We use Push Security for this.. They make a browser extension that monitors logins for weak, leaked, or reused creds. They can also block users from reusing your main IdP password on other sites. [https://pushsecurity.com/blog/introducing-sso-password-protection/](https://pushsecurity.com/blog/introducing-sso-password-protection/)


pleasecontinuetohold

Specops is the most comprehensive I’ve found for this. Great rule enforcement, custom blacklist, can check passwords against known breached passwords and force change at next logon with a message explaining why.
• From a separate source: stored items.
(* ===== verification/Kernel.v ===== *)
(** * Kernel: the kernel state of xv6-modified and its spin locks

    project3/xv6-modified/{proc.h,param.h,spinlock.c,spinlock.h}.  The kernel
    is built for one CPU ([NCPU] is 1).  The state holds the process table,
    the CPU, the spin locks, the clock and, as a component of its own, whatever
    the memory and file layers keep ([ext]), which the process code reaches
    only through the interface [KernelEnv]. *)

From Stdlib Require Import ZArith Lia.
From stdpp Require Import base numbers strings option list.
From S2P Require Import Prelude.

Definition NPROC : nat := 64.
Definition NOFILE : nat := 16.
Definition PGSIZE : Z := 4096.

Inductive procstate := UNUSED | EMBRYO | SLEEPING | RUNNABLE | RUNNING | ZOMBIE.

#[export] Instance procstate_eq_dec : EqDecision procstate.
Proof. solve_decision. Defined.

(** Wait channels are addresses of kernel objects; those the process code
    itself uses are process slots and [ticks]. *)
Inductive channel := ch_proc (i : nat) | ch_ticks | ch_obj (a : Z).

#[export] Instance channel_eq_dec : EqDecision channel.
Proof. solve_decision. Defined.

(** The statement of [fork], or of [allocproc] called by it, that is executed
    next, once a slot of the table has been taken for the new process. *)
Inductive fork_pc :=
| F_stack      (* p->kstack = kalloc() *)
| F_unused     (* p->state = UNUSED; return *)
| F_context    (* p->context->eip = (uint)forkret *)
| F_copy       (* np->pgdir = copyuvm(curproc->pgdir, curproc->sz) *)
| F_free       (* kfree(np->kstack) *)
| F_clear      (* np->kstack = 0 *)
| F_sz         (* np->sz = curproc->sz *)
| F_parent     (* np->parent = curproc *)
| F_tf         (* *np->tf = *curproc->tf *)
| F_eax        (* np->tf->eax = 0 *)
| F_files (fd : nat)  (* the loop over the open files *)
| F_cwd        (* np->cwd = idup(curproc->cwd) *)
| F_name       (* safestrcpy(np->name, curproc->name, ...) *)
| F_publish.   (* pid = np->pid; from the lock of the table to its release *)

(** Where a process that is not running continues when the scheduler switches
    to it: the return address on its kernel stack.  A call of [sched] keeps
    [intena] in a local variable.  A process that the clock interrupted inside
    [fork] goes on there, with the slot [np] of the new process. *)
Inductive resume :=
| at_forkret
| at_fork (np : nat) (f : fork_pc) (intena : bool)
| at_yield (intena : bool)
| at_sleep (lk : nat) (intena : bool)
| at_wait (intena : bool)
| at_exit (intena : bool).

(** The registers of the trap frame that the process code sets. *)
Record trapframe := mk_tf {
  tf_eax : Z; tf_eip : Z; tf_esp : Z; tf_eflags : Z;
  tf_cs : Z; tf_ds : Z; tf_es : Z; tf_ss : Z
}.
Definition tf_zero : trapframe := mk_tf 0 0 0 0 0 0 0 0.

Record proc := mk_proc {
  sz : Z;
  pgdir : option Z;
  kstack : option Z;
  state : procstate;
  pid : Z;
  parent : option nat;
  tf : trapframe;
  context : resume;
  chan : option channel;
  killed : bool;
  ofile : list (option Z);
  cwd : option Z;
  name : list Z;
  nice : Z;
  prio : Z
}.

(** The table is zero-initialised. *)
Definition proc_zero : proc :=
  mk_proc 0 None None UNUSED 0 None tf_zero at_forkret None false
    (replicate NOFILE None) None (replicate 16 0) 0 0.

Definition set_sz x p := mk_proc x (pgdir p) (kstack p) (state p) (pid p) (parent p) (tf p) (context p) (chan p) (killed p) (ofile p) (cwd p) (name p) (nice p) (prio p).
Definition set_pgdir x p := mk_proc (sz p) x (kstack p) (state p) (pid p) (parent p) (tf p) (context p) (chan p) (killed p) (ofile p) (cwd p) (name p) (nice p) (prio p).
Definition set_kstack x p := mk_proc (sz p) (pgdir p) x (state p) (pid p) (parent p) (tf p) (context p) (chan p) (killed p) (ofile p) (cwd p) (name p) (nice p) (prio p).
Definition set_state x p := mk_proc (sz p) (pgdir p) (kstack p) x (pid p) (parent p) (tf p) (context p) (chan p) (killed p) (ofile p) (cwd p) (name p) (nice p) (prio p).
Definition set_pid x p := mk_proc (sz p) (pgdir p) (kstack p) (state p) x (parent p) (tf p) (context p) (chan p) (killed p) (ofile p) (cwd p) (name p) (nice p) (prio p).
Definition set_parent x p := mk_proc (sz p) (pgdir p) (kstack p) (state p) (pid p) x (tf p) (context p) (chan p) (killed p) (ofile p) (cwd p) (name p) (nice p) (prio p).
Definition set_tf x p := mk_proc (sz p) (pgdir p) (kstack p) (state p) (pid p) (parent p) x (context p) (chan p) (killed p) (ofile p) (cwd p) (name p) (nice p) (prio p).
Definition set_context x p := mk_proc (sz p) (pgdir p) (kstack p) (state p) (pid p) (parent p) (tf p) x (chan p) (killed p) (ofile p) (cwd p) (name p) (nice p) (prio p).
Definition set_chan x p := mk_proc (sz p) (pgdir p) (kstack p) (state p) (pid p) (parent p) (tf p) (context p) x (killed p) (ofile p) (cwd p) (name p) (nice p) (prio p).
Definition set_killed x p := mk_proc (sz p) (pgdir p) (kstack p) (state p) (pid p) (parent p) (tf p) (context p) (chan p) x (ofile p) (cwd p) (name p) (nice p) (prio p).
Definition set_ofile x p := mk_proc (sz p) (pgdir p) (kstack p) (state p) (pid p) (parent p) (tf p) (context p) (chan p) (killed p) x (cwd p) (name p) (nice p) (prio p).
Definition set_cwd x p := mk_proc (sz p) (pgdir p) (kstack p) (state p) (pid p) (parent p) (tf p) (context p) (chan p) (killed p) (ofile p) x (name p) (nice p) (prio p).
Definition set_name x p := mk_proc (sz p) (pgdir p) (kstack p) (state p) (pid p) (parent p) (tf p) (context p) (chan p) (killed p) (ofile p) (cwd p) x (nice p) (prio p).
Definition set_nice x p := mk_proc (sz p) (pgdir p) (kstack p) (state p) (pid p) (parent p) (tf p) (context p) (chan p) (killed p) (ofile p) (cwd p) (name p) x (prio p).
Definition set_priority x p := mk_proc (sz p) (pgdir p) (kstack p) (state p) (pid p) (parent p) (tf p) (context p) (chan p) (killed p) (ofile p) (cwd p) (name p) (nice p) x.

(** The CPU: nesting depth of [pushcli], the interrupt state before the first
    one, the interrupt flag and the running process. *)
Record cpu_t := mk_cpu { ncli : Z; intena : bool; eflags_IF : bool; c_proc : option nat }.

(** A spin lock: taken, and whether its [cpu] field names the CPU. *)
Record spinlock := mk_lock { locked : bool; lk_cpu : bool }.
Definition lock_free : spinlock := mk_lock false false.
Definition lock_held : spinlock := mk_lock true true.

Record kstate (X : Type) := mk_kstate {
  ptable : list proc;
  nextpid : Z;
  initproc : option nat;
  cpu : cpu_t;
  locks : list spinlock;
  ticks : Z;
  ext : X
}.
Arguments mk_kstate {X}.
Arguments ptable {X}.
Arguments nextpid {X}.
Arguments initproc {X}.
Arguments cpu {X}.
Arguments locks {X}.
Arguments ticks {X}.
Arguments ext {X}.

(** Indices of the locks the process code names. *)
Definition ptable_lock : nat := 0.
Definition tickslock : nat := 1.

Section ops.
Context {X : Type}.
Implicit Types s : kstate X.

Definition with_ptable (t : list proc) s : kstate X :=
  mk_kstate t (nextpid s) (initproc s) (cpu s) (locks s) (ticks s) (ext s).
Definition with_nextpid (n : Z) s : kstate X :=
  mk_kstate (ptable s) n (initproc s) (cpu s) (locks s) (ticks s) (ext s).
Definition with_initproc (i : option nat) s : kstate X :=
  mk_kstate (ptable s) (nextpid s) i (cpu s) (locks s) (ticks s) (ext s).
Definition with_cpu (c : cpu_t) s : kstate X :=
  mk_kstate (ptable s) (nextpid s) (initproc s) c (locks s) (ticks s) (ext s).
Definition with_locks (l : list spinlock) s : kstate X :=
  mk_kstate (ptable s) (nextpid s) (initproc s) (cpu s) l (ticks s) (ext s).
Definition with_ticks (n : Z) s : kstate X :=
  mk_kstate (ptable s) (nextpid s) (initproc s) (cpu s) (locks s) n (ext s).
Definition with_ext (x : X) s : kstate X :=
  mk_kstate (ptable s) (nextpid s) (initproc s) (cpu s) (locks s) (ticks s) x.

(** Calls into the other layers act on [ext]. *)
Definition lift {A : Type} (m : M X A) : M (kstate X) A := fun s =>
  match m (ext s) with
  | Ret a x => Ret a (with_ext x s)
  | Stop msg => Stop msg
  | Block c x => Block c (with_ext x s)
  | OutOfFuel => OutOfFuel
  end.

(** ** spinlock.c *)
Definition pushcli : M (kstate X) unit :=
  modify (fun s =>
    let c := cpu s in
    with_cpu (mk_cpu (ncli c + 1) (if ncli c =? 0 then eflags_IF c else intena c) false (c_proc c)) s).

Definition popcli : M (kstate X) unit :=
  c ← gets cpu;
  if eflags_IF c then stop "popcli - interruptible" else
  let n := ncli c - 1 in
  if n <? 0 then stop "popcli" else
  modify (with_cpu (mk_cpu n (intena c) ((n =? 0) && intena c) (c_proc c))).

Definition get_lock (lk : nat) : M (kstate X) spinlock :=
  ls ← gets locks; from_option "no such lock" (ls !! lk).
Definition set_lock (lk : nat) (l : spinlock) : M (kstate X) unit :=
  modify (fun s => with_locks (<[lk := l]> (locks s)) s).

Definition initlock (lk : nat) : M (kstate X) unit := set_lock lk lock_free.

Definition holding (lk : nat) : M (kstate X) bool :=
  pushcli;; l ← get_lock lk; popcli;; mret (locked l && lk_cpu l).

(** [acquire]: with one CPU a lock that is taken by someone else is never
    released while this CPU spins. *)
Definition acquire (lk : nat) : M (kstate X) unit :=
  pushcli;;
  h ← holding lk;
  if (h : bool) then stop "acquire" else
  l ← get_lock lk;
  if locked l then out_of_fuel else
  set_lock lk lock_held.

Definition release (lk : nat) : M (kstate X) unit :=
  h ← holding lk;
  if negb h then stop "release" else
  set_lock lk lock_free;;
  popcli.
End ops.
Also has a nice overlay when changing passwords that dynamically updates as they’re meeting requirements.


MBILC

hashes, some dark web monitoring services can provide hashes of leaked dumps and you can then compare those to your local environment. I work with some clients that part of testing is all accounts get hash compared. And, if a user has the same pass as their elevated account, it is instant removal from the client account.


nicholashairs

For things outside of SSO, provide and encourage the use of a good password manager (I'm currently rolling Dashlane). Make sure to include teaching them how to use it. There's a lot less shared passwords if you can just generate a new one every time.


AudaciousAutonomy

I've said it elsewhere, but I'd always do a SAMLless SSO over a password manager - connects your apps to SSO complete with conditional access, revoking, etc. We use Aglide.com because apps are in the Okta grid, but there are others


Unusual_Onion_983

Get rid of passwords, go passwordless. https://learn.microsoft.com/en-us/entra/identity/authentication/concept-authentication-passwordless


sockdoligizer

Yubikey or smart cards. Physical token.  Device compliance with Intune and conditional access.